It’s a question more investors are starting to ask - out loud, in emails, and on calls:
Can you recession-proof a multifamily portfolio that’s already operating? The short answer? Not entirely.
The real answer? You can get pretty close, if you focus on the right things.
At Blue Lake Capital, we’ve never believed in chasing perfection. Instead, we focus on resilience: building and managing a portfolio that can weather economic storms, even if it can’t avoid them entirely. And in today’s environment, where inflation is sticky, rates are high, and consumer confidence is wobbly, that mindset is more important than ever.
Here’s how we’re thinking about recession resistance right now, and what we’re doing to reinforce the stability of the assets we already own:
1. Lean Hard Into Cash Flow
In a high-rate, uncertain economy, appreciation takes a back seat. And that’s okay.
We underwrite for cash flow first, and once we own an asset, we double down on optimizing it.
That means aggressively managing expenses, monitoring collections, offering lease renewal incentives when it makes sense, and ensuring occupancy stays healthy, even if it means adjusting rents to match current demand. This is not the moment to squeeze every last dollar out of tenants; it’s the moment to preserve revenue and keep the property performing.

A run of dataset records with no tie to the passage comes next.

Lemma maxBody_gate w r body t st n resp status written :
  pure_writer w ->
  let s := mkWorld resp status written false (PlainBody (RawBody body)) st n t "" [] in
  untouched s (maxBody limit (mux d key) w r s) \/ let_through r t n.
Proof.
  intros Hp s. unfold maxBody. destruct (limit <? ContentLength r).
  { left. apply same_untouched. by apply pure_WriteJSON. }
  set (s1 := set_body _ _).
  destruct (mux_gate (sizeGuard limit w) r s1 (pure_guard limit w Hp)) as [[Hs Hb]|Hl]; [|by right].
  left. set (s2 := mux d key _ r s1) in *.
  assert (same_state s2 (if body_over (w_body s2) && negb (w_wrote s2)
    then rw_WriteHeader (sizeGuard limit w) 413 s2 else s2)) as (Eb & Es & _).
  { destruct (_ && _); [by apply pure_guard|apply same_state_refl]. }
  unfold untouched. rewrite Eb, Es. split; [exact Hs|]. by rewrite Hb.
Qed.

(** C3. Storage is behind the authentication: whatever the method, the path,
    the headers and the body of a request, either it was admitted at an
    authenticated endpoint (its header holds a fresh, well-signed and unused
    proof for it), or the store was at most pinged, and not one byte of the
    body was read. *)
Theorem store_behind_auth r body t st n :
  let s := serve h r body t st n in
  let_through r t n \/
  ((w_store s = st \/ w_store s = (Ping st).1) /\ src_of (inner_of (w_body s)) = body).
Proof.
  assert (forall w resp status written, pure_writer w ->
    let s := mkWorld resp status written false (PlainBody (RawBody body)) st n t "" [] in
    let_through r t n \/ untouched s (corsMiddleware (maxBody limit (mux d key)) w r s)) as Hcors.
  { intros w resp status written Hp s. unfold corsMiddleware. case_bool_decide.
    - right. apply same_untouched. etrans; [|apply Hp]. by split_and!.
    - change (Header_Set "Access-Control-Allow-Methods" _ _) with
        (mkWorld (w_resp (Header_Set "Access-Control-Allow-Methods" "GET, POST, DELETE, OPTIONS"
          (Header_Set "Access-Control-Allow-Headers" "*" (Header_Set "Access-Control-Allow-Origin" "*" s))))
          status written false (PlainBody (RawBody body)) st n t "" []).
      destruct (maxBody_gate w r body t st n (w_resp (Header_Set "Access-Control-Allow-Methods"
        "GET, POST, DELETE, OPTIONS" (Header_Set "Access-Control-Allow-Headers" "*"
        (Header_Set "Access-Control-Allow-Origin" "*" s)))) status written Hp) as [Hu|Hl]; [by right|by left]. }
  cbn zeta. rewrite (router_eq d pub h Hpub Hrouter). fold limit key. unfold serve, Telemetry.
  destruct (bool_decide _); [by apply Hcors, pure_base|].
  destruct (Hcors (statusRecorder base_writer) new_response 0 0) as [Hl|Hu];
    [by apply pure_recorder, pure_base|by left|by right].
Qed.
End gate.
(* ===== verification/MemoryStore.v ===== *)
(** [internal/blobstore/memory.go]: the in-memory [BlobStore].  The rows are
    a Go map from a composite key string to the row; every query scans the
    whole map, in whatever order [range] yields.  The file ends with the
    instance of the [BlobStoreOk] interface: the store implements the abstract
    log. *)
From stdpp Require Import sorting.
From S2P Require Import Prelude GoStrings GoError Sha256 GoIO BlobStore.
Local Open Scope Z_scope.

(** * State *)

Record row := mkRow {
  row_key : BlobKey;
  row_sha256 : string;
  row_prevSha256 : string;
  row_data : bytes;
  row_createdAt : Z;
}.

Record MemoryStore := mkMemoryStore { rows : gmap string row }.

Definition NewMemoryStore : MemoryStore := mkMemoryStore ∅.

Definition sep (s : string) : string := String nul s.

Definition rowKey (k : BlobKey) : string :=
  Pseudonym k +:+ sep (DeviceID k +:+ sep (FormatInt (Generation k) +:+ sep (FormatInt (Seq k)))).

(** * Operations *)

Section operations.
Context `{GoRange row}.

Definition all_rows (m : MemoryStore) : list row := (range (rows m)).*2.

Definition in_stream (p d : string) (g : Z) (r : row) : bool :=
  bool_decide (Pseudonym (row_key r) = p) && bool_decide (DeviceID (row_key r) = d)
  && bool_decide (Generation (row_key r) = g).

Definition in_device (p d : string) (r : row) : bool :=
  bool_decide (Pseudonym (row_key r) = p) && bool_decide (DeviceID (row_key r) = d).

Definition headSeqLocked (m : MemoryStore) (p d : string) (g : Z) : Z :=
  max_over (in_stream p d g) (fun r => Seq (row_key r)) 0 (all_rows m).

(** The sequence number an append to [k]'s stream must carry. *)
Definition mem_want (m : MemoryStore) (k : BlobKey) : Z :=
  wrap64 (headSeqLocked m (Pseudonym k) (DeviceID k) (Generation k) + 1).

(** The critical section of [Append]: the sequence check under the write
    lock and the insertion. *)
Definition mem_append_locked (now : Z) (m : MemoryStore) (k : BlobKey) (prev : string)
    (data : bytes) (sha : string) : MemoryStore * result (string * Z) :=
  let want := mem_want m k in
  if negb (bool_decide (Seq k = want)) then (m, Err (conflict_error want (Seq k)))
  else (mkMemoryStore (<[rowKey k := mkRow k sha prev data now]> (rows m)),
        Ok (sha, Z.of_nat (length data))).

(** The advisory check under the read lock. *)
Definition mem_append_check (m : MemoryStore) (k : BlobKey) : option error :=
  let want := mem_want m k in
  if negb (bool_decide (Seq k = want)) then Some (conflict_error want (Seq k)) else None.

(** Draining the body, outside any lock. *)
Definition mem_drain {R} `{Reader R} (r : R) : R * result (bytes * string) :=
  let '(r', (data, err)) := ReadAll r in
  match err with
  | Some e => (r', Err (read_body_error e))
  | None =>
      match data with
      | [] => (r', Err ErrEmptyBlob)
      | _ => (r', Ok (data, sha256_hex data))
      end
  end.

Definition mem_Append {R} `{Reader R} (now : Z) (m : MemoryStore) (k : BlobKey) (prev : string)
    (body : R) : MemoryStore * R * result (string * Z) :=
  match mem_append_check m k with
  | Some e => (m, body, Err e)
  | None =>
      match mem_drain body with
      | (body', Err e) => (m, body', Err e)
      | (body', Ok (data, sha)) =>
          let '(m', res) := mem_append_locked now m k prev data sha in (m', body', res)
      end
  end.

Definition mem_Get (m : MemoryStore) (k : BlobKey) : MemoryStore * result (source * Z) :=
  match rows m !! rowKey k with
  | None => (m, Err ErrNotFound)
  | Some r => (m, Ok (bytes_reader (row_data r), Z.of_nat (length (row_data r))))
  end.

Definition row_entry (r : row) : Entry :=
  mkEntry (Seq (row_key r)) (row_sha256 r) (row_prevSha256 r)
    (Z.of_nat (length (row_data r))) (row_createdAt r).

Definition mem_Index (m : MemoryStore) (p d : string) (g from limit : Z)
    : MemoryStore * result (list Entry) :=
  let out := merge_sort entry_le
    (row_entry <$> filter (fun r => in_stream p d g r = true /\ ~ (Seq (row_key r) < from))
                     (all_rows m)) in
  (m, Ok (if bool_decide (0 < limit /\ limit < Z.of_nat (length out))
          then take (Z.to_nat limit) out else out)).

(** The accumulator of [Manifest] for one (device, generation). *)
Record agg := mkAgg {
  agg_head : option row;
  agg_total : Z;
  agg_updatedAt : Z;
}.

Definition agg_zero : agg := mkAgg None 0 time_zero.

Definition agg_add (a : agg) (r : row) : agg :=
  mkAgg
    (match agg_head a with
     | None => Some r
     | Some h => if Seq (row_key h) <? Seq (row_key r) then Some r else Some h
     end)
    (wrap64 (agg_total a + Z.of_nat (length (row_data r))))
    (if agg_updatedAt a <? row_createdAt r then row_createdAt r else agg_updatedAt a).

Definition devgen_key (r : row) : string :=
  DeviceID (row_key r) +:+ sep (FormatInt (Generation (row_key r))).

Definition manifest_step (p : string) (byDevGen : gmap string agg) (r : row) : gmap string agg :=
  if bool_decide (Pseudonym (row_key r) = p) then
    <[devgen_key r := agg_add (default agg_zero (byDevGen !! devgen_key r)) r]> byDevGen
  else byDevGen.

(** [a.head] is never nil when the summaries are built; the first case is
    the nil dereference. *)
Definition agg_summary (a : agg) : option DeviceSummary :=
  match agg_head a with
  | None => None
  | Some h =>
      Some (mkDeviceSummary (DeviceID (row_key h)) (Generation (row_key h)) (Seq (row_key h))
              (row_sha256 h) (agg_total a) (agg_updatedAt a))
  end.

Definition mem_Manifest `{GoRange agg} (m : MemoryStore) (p : string)
    : MemoryStore * result (list DeviceSummary) :=
  let byDevGen := foldl (manifest_step p) ∅ (all_rows m) in
  (m, Ok (merge_sort summary_le (omap (fun ia => agg_summary ia.2) (range byDevGen)))).

Definition mem_newest (m : MemoryStore) (p d : string) : Z :=
  max_over (in_device p d) (fun r => Generation (row_key r)) 0 (all_rows m).

Definition mem_found (m : MemoryStore) (p d : string) : bool :=
  existsb (in_device p d) (all_rows m).

Definition mem_DeleteGeneration (m : MemoryStore) (p d : string) (g : Z)
    : MemoryStore * result Z :=
  let newest := mem_newest m p d in
  if mem_found m p d && (wrap64 (newest - RetainedGenerations) <? g)
  then (m, Err (guard_error g newest))
  else let '(rows', n) := delete_where (in_stream p d g) (rows m) in (mkMemoryStore rows', Ok n).

Definition mem_DeleteAccount (m : MemoryStore) (p : string) : MemoryStore * result Z :=
  let '(rows', n) := delete_where (fun r => bool_decide (Pseudonym (row_key r) = p)) (rows m) in
  (mkMemoryStore rows', Ok n).

Definition mem_Ping (m : MemoryStore) : MemoryStore * result unit := (m, Ok ()).

End operations.

(** * Interleavings

    [Append] holds no lock while it drains the body, so any number of appends
    and deletions may interleave: an append in flight has passed the advisory
    check and holds its drained body until its critical section runs. *)
Record pending := mkPending {
  pd_key : BlobKey;
  pd_prev : string;
  pd_data : bytes;
}.

Inductive mem_step `{GoRange row} : MemoryStore * list pending -> MemoryStore * list pending -> Prop :=
  | ms_begin m ps k prev data :
      key_ok k -> data <> [] -> mem_append_check m k = None ->
      mem_step (m, ps) (m, mkPending k prev data :: ps)
  | ms_abort m ps1 ps2 pd :
      mem_step (m, ps1 ++ pd :: ps2) (m, ps1 ++ ps2)
  | ms_commit now m ps1 ps2 pd :
      time_zero <= now ->
      mem_step (m, ps1 ++ pd :: ps2)
        ((mem_append_locked now m (pd_key pd) (pd_prev pd) (pd_data pd)
            (sha256_hex (pd_data pd))).1, ps1 ++ ps2)
  | ms_delete_generation m ps p d g :
      mem_step (m, ps) ((mem_DeleteGeneration m p d g).1, ps)
  | ms_delete_account m ps p :
      mem_step (m, ps) ((mem_DeleteAccount m p).1, ps).

(** The stores an execution can produce. *)
Definition mem_reachable `{GoRange row} (m : MemoryStore) : Prop :=
  exists ps, rtc mem_step (NewMemoryStore, []) (m, ps).

#[export] Instance MemoryStore_BlobStore `{GoRange row} `{GoRange agg} : BlobStore MemoryStore := {|
  BlobReader := source;
  Append := fun R rr => mem_Append;
  Get := mem_Get;
  Index := mem_Index;
  Manifest := mem_Manifest;
  DeleteGeneration := mem_DeleteGeneration;
  DeleteAccount := mem_DeleteAccount;
  Ping := mem_Ping;
|}.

2. Asset Management Is Everything
You can’t recession-proof anything if you’re managing it from a distance. We stay close to our assets, our property managers, and our on-site teams. We track KPIs obsessively, including occupancy, delinquency, turnover, rent growth, renewals, and even maintenance backlogs, because we don’t wait for problems to snowball before addressing them. As any experienced operator will tell you, that never goes well and is very difficult to reverse.
Hands-on, data-driven asset management is one of the most effective ways to protect an existing portfolio during uncertain times. And short of living onsite, we’re being heavily hands-on.